KING: Thank you to Alex Marquardt for that. Speaker Nancy Pelosi says the House will vote today on a deal to keep the government funded, that one day before a deadline to avoid a shutdown except there's still a few Republican senators who could torpedo the bill. They're trying to take a stand against President Biden's federal vaccine mandate. Majority Leader Chuck Schumer on the Senate side says he hopes cooler heads will prevail.

The Los Angeles chapter of Planned Parenthood has been hit by a ransomware attack. It happened back in October and exposed the personal information of about 400,000 patients.
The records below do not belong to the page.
(* ===== verification/GenNode.v ===== *)
(** * The TypeScript generator ([compiler/codegen/node_generator.go])

    [GenerateNode] as the text it builds: one definition per part of the function, each
    piece a literal or a format of the source.  The counter [vOffset] of the vtable loop
    is [4 + 2*idx]. *)
From S2P Require Import Prelude GoStrings Ast GoText Wire GenCommon.
Local Open Scope go_scope.

Definition mapJSType (t : TypeNode) : text :=
  match tn_Kind t with
  | TypeInt32 | TypeInt64 => "number"
  | TypeBool => "boolean"
  | TypeString => "string"
  | _ => "any"
  end.

Definition mapJSDefaultValue (t : TypeNode) : text :=
  match tn_Kind t with
  | TypeInt32 | TypeInt64 => "0"
  | TypeBool => "false"
  | TypeString => "\q\q"
  | _ => "null"
  end.

Definition toJSFieldName (s : string) : string :=
  Join (imap (fun i part => match i with O => part | S _ => Title part end) (Split s "_")) "".

Definition node_helpers : text :=
  cat [
    "// Automatically generated by Helix RPC. DO NOT EDIT.\n\n";
    "function readVarint(buf: Uint8Array, idx: number): [bigint, number] {
    let v = BigInt(0);
    let shift = BigInt(0);
    while (true) {
        if (idx >= buf.length) throw new Error('unexpected EOF reading varint');
        const b = buf[idx++];
        v |= BigInt(b & 0x7f) << shift;
        if ((b & 0x80) === 0) break;
        shift += BigInt(7);
    }
    return [v, idx];
}

function writeThriftVarint(out: number[], v: bigint): void {
    while (true) {
        if ((v & ~BigInt(0x7F)) === BigInt(0)) { out.push(Number(v)); break; }
        out.push(Number(v & BigInt(0x7F)) | 0x80);
        v >>= BigInt(7);
    }
}

function writeThriftI16(out: number[], v: number): void {
    out.push((v >> 8) & 0xFF);
    out.push(v & 0xFF);
}

function fastScanField(buf: Uint8Array, targetFieldNum: number): [Uint8Array, number] {
    let idx = 0;
    while (idx < buf.length) {
        const [tag, ni] = readVarint(buf, idx); idx = ni;
        const fieldNum = Number(tag >> BigInt(3));
        const wireType = Number(tag & BigInt(7));
        if (fieldNum === targetFieldNum) {
            if (wireType === 2) {
                const [len, ni2] = readVarint(buf, idx);
                const end = ni2 + Number(len);
                if (end > buf.length) throw new Error('unexpected EOF');
                return [buf.subarray(ni2, end), wireType];
            } else if (wireType === 0) {
                const start = idx;
                const [, ni2] = readVarint(buf, idx);
                return [buf.subarray(start, ni2), wireType];
            }
            throw new Error(`unsupported wireType ${wireType} for fastScan`);
        }
        if (wireType === 0) { const [, ni2] = readVarint(buf, idx); idx = ni2; }
        else if (wireType === 2) { const [len, ni2] = readVarint(buf, idx); idx = ni2 + Number(len); }
        else throw new Error(`unhandled wireType ${wireType} in fastScan skip`);
    }
    throw new Error(`field ${targetFieldNum} not found`);
}

"].

Definition node_class_head (str : StructNode) : text :=
  cat [
    sprintf "export class %s {\n" [GS (sn_Name str)];
    each (sn_Fields str) (fun f =>
      let jsType := mapJSType (fn_Type f) in
        let defaultVal := mapJSDefaultValue (fn_Type f) in
          sprintf "    public %s: %s = %s;\n" [GS (toJSFieldName (fn_Name f)); GS jsType; GS defaultVal]);
    "\n";
    cat ["    constructor(init?: Partial<"; sn_Name str; ">) {\n"];
    "        if (init) {\n";
    "            Object.assign(this, init);\n";
    "        }\n";
    "    }\n\n"].

Definition node_flat_marshal (str : StructNode) (offsets : list Z) (tableSize : Z) (vtableSize : Z) : text :=
  cat [
    "    public marshalFlatBuffers(): Uint8Array {\n";
    "        const encoder = new TextEncoder();\n";
    "        let dynamicSize = 0;\n";
    each (sn_Fields str) (fun f =>
      if bool_decide (tn_Kind (fn_Type f) = TypeString)
          then let fName := toJSFieldName (fn_Name f) in
            cat [
              sprintf "        const enc_%s = this.%s ? encoder.encode(this.%s) : new Uint8Array(0);\n" [GS fName; GS fName; GS fName];
              sprintf "        if (this.%s) {\n" [GS fName];
              sprintf "            dynamicSize += 4 + enc_%s.length;\n" [GS fName];
              "        }\n"]
          else "");
    sprintf "        const tableSize = %d;\n" [GD tableSize];
    sprintf "        const vtableSize = %d;\n" [GD vtableSize];
    "        const totalSize = 4 + tableSize + dynamicSize + vtableSize;\n";
    "        const buf = new Uint8Array(totalSize);\n";
    "        const view = new DataView(buf.buffer, buf.byteOffset, buf.byteLength);\n";
    "        \n";
    "        // Root offset pointing to root table (always 4)\n";
    "        view.setUint32(0, 4, true);\n";
    "        \n";
    "        // Write vtable offset at buf[4:8]\n";
    "        const vtableStart = 4 + tableSize + dynamicSize;\n";
    "        const vtableOffset = vtableStart - 4;\n";
    "        view.setInt32(4, vtableOffset, true);\n";
    "        \n";
    sprintf "        let currentStringOffset = 4 + %d;\n" [GD tableSize];
    each_i (sn_Fields str) (fun idx f =>
      let fName := toJSFieldName (fn_Name f) in
        let bufOffset := 4 + (nth idx offsets 0) in
          match tn_Kind (fn_Type f) with
            | TypeInt32 =>
                sprintf "        view.setInt32(%d, this.%s || 0, true);\n" [GD bufOffset; GS fName]
            | TypeInt64 =>
                sprintf "        view.setBigInt64(%d, BigInt(this.%s || 0), true);\n" [GD bufOffset; GS fName]
            | TypeBool =>
                sprintf "        view.setUint8(%d, this.%s ? 1 : 0);\n" [GD bufOffset; GS fName]
            | TypeString =>
                cat [
                  sprintf "        if (this.%s) {\n" [GS fName];
                  sprintf "            const relOffset = currentStringOffset - %d;\n" [GD bufOffset];
                  sprintf "            view.setUint32(%d, relOffset, true);\n" [GD bufOffset];
                  sprintf "            view.setUint32(currentStringOffset, enc_%s.length, true);\n" [GS fName];
                  sprintf "            buf.set(enc_%s, currentStringOffset + 4);\n" [GS fName];
                  sprintf "            currentStringOffset += 4 + enc_%s.length;\n" [GS fName];
                  "        }\n"]
            | _ => ""
            end);
    "        // Write vtable\n";
    "        view.setUint16(vtableStart, vtableSize, true);\n";
    "        view.setUint16(vtableStart + 2, tableSize, true);\n";
    each_i (sn_Fields str) (fun idx f =>
      let off := nth idx offsets 0 in
        cat [
          sprintf "        if (this.%s !== undefined) {\n" [GS (toJSFieldName (fn_Name f))];
          sprintf "            view.setUint16(vtableStart + %d, %d, true);\n" [GD (4 + (2 * Z.of_nat idx)); GD off];
          "        }\n"]);
    "        return buf;\n";
    "    }\n\n"].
It was revealed though, as the Supreme Court heard arguments on the Mississippi abortion law, data such as insurance information, diagnosis, prescriptions, and procedures were stolen.

The second gentleman Doug Emhoff made some history last night as the first Jewish spouse of a president or vice president. He took part a lead role in a celebration of Hanukkah at the White House.


DOUGLAS EMHOFF, SECOND GENTLEMAN: And then to think that today I'm here before you as the first Jewish spouse of an American president or vice president, celebrating Hanukkah in the people's house. It's humbling and it's not lost on me that I stand before you all on the half of all the Jewish families and communities out there across our country.



KING: The menorah used and that ceremony last night was made by artist and Holocaust survivor Manfred Anson.

Thanks for joining us today in Inside Politics. Hope to see you back here this time tomorrow. Ana Cabrera picks up our coverage on a very busy news day right now.